> Extracted data entries
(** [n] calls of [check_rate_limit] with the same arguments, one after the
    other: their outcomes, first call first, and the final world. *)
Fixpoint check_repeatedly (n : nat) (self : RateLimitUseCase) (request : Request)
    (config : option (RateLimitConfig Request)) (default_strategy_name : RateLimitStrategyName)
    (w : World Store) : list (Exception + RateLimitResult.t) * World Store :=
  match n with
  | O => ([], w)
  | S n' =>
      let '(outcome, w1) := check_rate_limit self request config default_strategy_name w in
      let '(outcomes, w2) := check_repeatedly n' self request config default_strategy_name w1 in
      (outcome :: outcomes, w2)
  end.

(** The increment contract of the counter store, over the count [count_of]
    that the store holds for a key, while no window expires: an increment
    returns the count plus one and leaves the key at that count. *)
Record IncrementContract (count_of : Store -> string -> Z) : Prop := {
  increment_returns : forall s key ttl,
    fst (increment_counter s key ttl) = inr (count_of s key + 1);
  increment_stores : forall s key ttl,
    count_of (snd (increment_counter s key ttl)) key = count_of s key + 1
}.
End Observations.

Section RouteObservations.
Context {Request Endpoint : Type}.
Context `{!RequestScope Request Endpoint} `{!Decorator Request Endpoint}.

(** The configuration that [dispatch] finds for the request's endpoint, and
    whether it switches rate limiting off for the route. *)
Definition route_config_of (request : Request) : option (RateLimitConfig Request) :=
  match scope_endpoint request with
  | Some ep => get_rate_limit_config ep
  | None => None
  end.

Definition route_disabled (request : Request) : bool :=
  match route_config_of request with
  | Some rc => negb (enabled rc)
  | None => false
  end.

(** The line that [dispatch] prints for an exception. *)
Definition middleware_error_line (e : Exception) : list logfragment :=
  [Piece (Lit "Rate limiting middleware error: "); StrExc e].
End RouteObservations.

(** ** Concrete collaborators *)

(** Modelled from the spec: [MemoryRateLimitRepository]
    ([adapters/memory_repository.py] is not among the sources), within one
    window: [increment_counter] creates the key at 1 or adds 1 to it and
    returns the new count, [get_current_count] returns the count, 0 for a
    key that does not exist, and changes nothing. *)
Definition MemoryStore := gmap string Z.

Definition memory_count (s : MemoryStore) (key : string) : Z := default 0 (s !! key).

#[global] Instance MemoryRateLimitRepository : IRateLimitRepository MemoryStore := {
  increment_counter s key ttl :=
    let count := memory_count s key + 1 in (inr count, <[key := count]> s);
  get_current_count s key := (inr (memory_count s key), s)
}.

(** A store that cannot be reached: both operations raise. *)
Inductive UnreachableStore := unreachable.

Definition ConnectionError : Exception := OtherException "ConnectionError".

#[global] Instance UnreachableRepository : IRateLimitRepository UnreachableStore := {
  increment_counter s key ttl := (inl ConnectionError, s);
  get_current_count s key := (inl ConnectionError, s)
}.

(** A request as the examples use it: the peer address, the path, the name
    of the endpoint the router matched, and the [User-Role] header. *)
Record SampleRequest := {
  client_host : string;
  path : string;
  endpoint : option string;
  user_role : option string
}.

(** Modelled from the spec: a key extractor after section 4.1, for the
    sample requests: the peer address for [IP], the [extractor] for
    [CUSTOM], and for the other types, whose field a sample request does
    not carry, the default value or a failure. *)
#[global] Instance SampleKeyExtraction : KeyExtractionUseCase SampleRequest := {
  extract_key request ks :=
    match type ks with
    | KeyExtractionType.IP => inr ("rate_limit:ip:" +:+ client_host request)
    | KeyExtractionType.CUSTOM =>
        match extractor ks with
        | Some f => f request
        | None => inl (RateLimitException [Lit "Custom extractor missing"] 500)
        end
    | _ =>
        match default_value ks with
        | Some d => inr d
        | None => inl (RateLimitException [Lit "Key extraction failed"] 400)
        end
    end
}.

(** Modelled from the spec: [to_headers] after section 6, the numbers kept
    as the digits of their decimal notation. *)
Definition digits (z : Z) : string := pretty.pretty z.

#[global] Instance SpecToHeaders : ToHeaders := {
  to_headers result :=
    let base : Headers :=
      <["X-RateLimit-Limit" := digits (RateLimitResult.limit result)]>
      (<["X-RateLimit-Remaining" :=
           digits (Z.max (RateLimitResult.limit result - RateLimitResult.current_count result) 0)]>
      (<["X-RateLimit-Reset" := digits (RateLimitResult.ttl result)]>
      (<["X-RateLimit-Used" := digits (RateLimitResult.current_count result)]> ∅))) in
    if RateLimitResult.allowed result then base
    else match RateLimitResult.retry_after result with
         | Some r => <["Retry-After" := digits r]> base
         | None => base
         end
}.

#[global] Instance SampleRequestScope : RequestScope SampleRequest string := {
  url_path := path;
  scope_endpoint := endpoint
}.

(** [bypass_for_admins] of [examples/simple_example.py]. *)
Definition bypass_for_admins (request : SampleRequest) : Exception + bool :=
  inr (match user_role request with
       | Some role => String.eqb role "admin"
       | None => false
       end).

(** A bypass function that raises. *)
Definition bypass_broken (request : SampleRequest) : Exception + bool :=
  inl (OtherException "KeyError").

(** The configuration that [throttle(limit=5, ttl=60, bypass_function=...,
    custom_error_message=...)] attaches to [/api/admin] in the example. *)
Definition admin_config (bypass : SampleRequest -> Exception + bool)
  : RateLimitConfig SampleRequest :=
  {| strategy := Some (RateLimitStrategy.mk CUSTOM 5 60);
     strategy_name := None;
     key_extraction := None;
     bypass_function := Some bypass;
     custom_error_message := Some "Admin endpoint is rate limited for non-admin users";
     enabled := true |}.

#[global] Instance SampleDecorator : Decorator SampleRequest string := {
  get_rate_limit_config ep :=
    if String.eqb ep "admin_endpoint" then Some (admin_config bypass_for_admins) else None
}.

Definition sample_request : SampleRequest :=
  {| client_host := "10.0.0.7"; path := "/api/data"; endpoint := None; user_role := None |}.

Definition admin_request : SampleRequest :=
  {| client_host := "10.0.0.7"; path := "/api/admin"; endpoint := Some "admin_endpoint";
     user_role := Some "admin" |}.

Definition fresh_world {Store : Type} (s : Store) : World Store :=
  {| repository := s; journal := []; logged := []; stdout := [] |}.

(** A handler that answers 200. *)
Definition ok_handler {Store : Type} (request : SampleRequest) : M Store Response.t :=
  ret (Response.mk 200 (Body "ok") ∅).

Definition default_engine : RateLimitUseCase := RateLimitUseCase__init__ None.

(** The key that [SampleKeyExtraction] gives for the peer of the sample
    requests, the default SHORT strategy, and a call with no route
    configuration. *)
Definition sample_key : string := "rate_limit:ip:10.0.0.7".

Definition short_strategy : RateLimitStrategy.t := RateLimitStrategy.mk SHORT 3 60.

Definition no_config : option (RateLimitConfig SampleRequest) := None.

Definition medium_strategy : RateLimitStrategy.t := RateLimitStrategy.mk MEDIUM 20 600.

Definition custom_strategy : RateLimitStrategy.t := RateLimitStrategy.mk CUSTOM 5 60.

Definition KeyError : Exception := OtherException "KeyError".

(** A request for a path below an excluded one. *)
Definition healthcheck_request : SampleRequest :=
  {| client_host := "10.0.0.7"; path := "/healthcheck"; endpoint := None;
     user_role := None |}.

> Exercise
Copy out the records once more, with nothing altered.

> Solved problem
(** [n] calls of [check_rate_limit] with the same arguments, one after the
    other: their outcomes, first call first, and the final world. *)
Fixpoint check_repeatedly (n : nat) (self : RateLimitUseCase) (request : Request)
    (config : option (RateLimitConfig Request)) (default_strategy_name : RateLimitStrategyName)
    (w : World Store) : list (Exception + RateLimitResult.t) * World Store :=
  match n with
  | O => ([], w)
  | S n' =>
      let '(outcome, w1) := check_rate_limit self request config default_strategy_name w in
      let '(outcomes, w2) := check_repeatedly n' self request config default_strategy_name w1 in
      (outcome :: outcomes, w2)
  end.

(** The increment contract of the counter store, over the count [count_of]
    that the store holds for a key, while no window expires: an increment
    returns the count plus one and leaves the key at that count. *)
Record IncrementContract (count_of : Store -> string -> Z) : Prop := {
  increment_returns : forall s key ttl,
    fst (increment_counter s key ttl) = inr (count_of s key + 1);
  increment_stores : forall s key ttl,
    count_of (snd (increment_counter s key ttl)) key = count_of s key + 1
}.
End Observations.

Section RouteObservations.
Context {Request Endpoint : Type}.
Context `{!RequestScope Request Endpoint} `{!Decorator Request Endpoint}.

(** The configuration that [dispatch] finds for the request's endpoint, and
    whether it switches rate limiting off for the route. *)
Definition route_config_of (request : Request) : option (RateLimitConfig Request) :=
  match scope_endpoint request with
  | Some ep => get_rate_limit_config ep
  | None => None
  end.

Definition route_disabled (request : Request) : bool :=
  match route_config_of request with
  | Some rc => negb (enabled rc)
  | None => false
  end.

(** The line that [dispatch] prints for an exception. *)
Definition middleware_error_line (e : Exception) : list logfragment :=
  [Piece (Lit "Rate limiting middleware error: "); StrExc e].
End RouteObservations.

(** ** Concrete collaborators *)

(** Modelled from the spec: [MemoryRateLimitRepository]
    ([adapters/memory_repository.py] is not among the sources), within one
    window: [increment_counter] creates the key at 1 or adds 1 to it and
    returns the new count, [get_current_count] returns the count, 0 for a
    key that does not exist, and changes nothing. *)
Definition MemoryStore := gmap string Z.

Definition memory_count (s : MemoryStore) (key : string) : Z := default 0 (s !! key).

#[global] Instance MemoryRateLimitRepository : IRateLimitRepository MemoryStore := {
  increment_counter s key ttl :=
    let count := memory_count s key + 1 in (inr count, <[key := count]> s);
  get_current_count s key := (inr (memory_count s key), s)
}.

(** A store that cannot be reached: both operations raise. *)
Inductive UnreachableStore := unreachable.

Definition ConnectionError : Exception := OtherException "ConnectionError".

#[global] Instance UnreachableRepository : IRateLimitRepository UnreachableStore := {
  increment_counter s key ttl := (inl ConnectionError, s);
  get_current_count s key := (inl ConnectionError, s)
}.

(** A request as the examples use it: the peer address, the path, the name
    of the endpoint the router matched, and the [User-Role] header. *)
Record SampleRequest := {
  client_host : string;
  path : string;
  endpoint : option string;
  user_role : option string
}.

(** Modelled from the spec: a key extractor after section 4.1, for the
    sample requests: the peer address for [IP], the [extractor] for
    [CUSTOM], and for the other types, whose field a sample request does
    not carry, the default value or a failure. *)
#[global] Instance SampleKeyExtraction : KeyExtractionUseCase SampleRequest := {
  extract_key request ks :=
    match type ks with
    | KeyExtractionType.IP => inr ("rate_limit:ip:" +:+ client_host request)
    | KeyExtractionType.CUSTOM =>
        match extractor ks with
        | Some f => f request
        | None => inl (RateLimitException [Lit "Custom extractor missing"] 500)
        end
    | _ =>
        match default_value ks with
        | Some d => inr d
        | None => inl (RateLimitException [Lit "Key extraction failed"] 400)
        end
    end
}.

(** Modelled from the spec: [to_headers] after section 6, the numbers kept
    as the digits of their decimal notation. *)
Definition digits (z : Z) : string := pretty.pretty z.

#[global] Instance SpecToHeaders : ToHeaders := {
  to_headers result :=
    let base : Headers :=
      <["X-RateLimit-Limit" := digits (RateLimitResult.limit result)]>
      (<["X-RateLimit-Remaining" :=
           digits (Z.max (RateLimitResult.limit result - RateLimitResult.current_count result) 0)]>
      (<["X-RateLimit-Reset" := digits (RateLimitResult.ttl result)]>
      (<["X-RateLimit-Used" := digits (RateLimitResult.current_count result)]> ∅))) in
    if RateLimitResult.allowed result then base
    else match RateLimitResult.retry_after result with
         | Some r => <["Retry-After" := digits r]> base
         | None => base
         end
}.

#[global] Instance SampleRequestScope : RequestScope SampleRequest string := {
  url_path := path;
  scope_endpoint := endpoint
}.

(** [bypass_for_admins] of [examples/simple_example.py]. *)
Definition bypass_for_admins (request : SampleRequest) : Exception + bool :=
  inr (match user_role request with
       | Some role => String.eqb role "admin"
       | None => false
       end).

(** A bypass function that raises. *)
Definition bypass_broken (request : SampleRequest) : Exception + bool :=
  inl (OtherException "KeyError").

(** The configuration that [throttle(limit=5, ttl=60, bypass_function=...,
    custom_error_message=...)] attaches to [/api/admin] in the example. *)
Definition admin_config (bypass : SampleRequest -> Exception + bool)
  : RateLimitConfig SampleRequest :=
  {| strategy := Some (RateLimitStrategy.mk CUSTOM 5 60);
     strategy_name := None;
     key_extraction := None;
     bypass_function := Some bypass;
     custom_error_message := Some "Admin endpoint is rate limited for non-admin users";
     enabled := true |}.

#[global] Instance SampleDecorator : Decorator SampleRequest string := {
  get_rate_limit_config ep :=
    if String.eqb ep "admin_endpoint" then Some (admin_config bypass_for_admins) else None
}.

Definition sample_request : SampleRequest :=
  {| client_host := "10.0.0.7"; path := "/api/data"; endpoint := None; user_role := None |}.

Definition admin_request : SampleRequest :=
  {| client_host := "10.0.0.7"; path := "/api/admin"; endpoint := Some "admin_endpoint";
     user_role := Some "admin" |}.

Definition fresh_world {Store : Type} (s : Store) : World Store :=
  {| repository := s; journal := []; logged := []; stdout := [] |}.

(** A handler that answers 200. *)
Definition ok_handler {Store : Type} (request : SampleRequest) : M Store Response.t :=
  ret (Response.mk 200 (Body "ok") ∅).

Definition default_engine : RateLimitUseCase := RateLimitUseCase__init__ None.

(** The key that [SampleKeyExtraction] gives for the peer of the sample
    requests, the default SHORT strategy, and a call with no route
    configuration. *)
Definition sample_key : string := "rate_limit:ip:10.0.0.7".

Definition short_strategy : RateLimitStrategy.t := RateLimitStrategy.mk SHORT 3 60.

Definition no_config : option (RateLimitConfig SampleRequest) := None.

Definition medium_strategy : RateLimitStrategy.t := RateLimitStrategy.mk MEDIUM 20 600.

Definition custom_strategy : RateLimitStrategy.t := RateLimitStrategy.mk CUSTOM 5 60.

Definition KeyError : Exception := OtherException "KeyError".

(** A request for a path below an excluded one. *)
Definition healthcheck_request : SampleRequest :=
  {| client_host := "10.0.0.7"; path := "/healthcheck"; endpoint := None;
     user_role := None |}.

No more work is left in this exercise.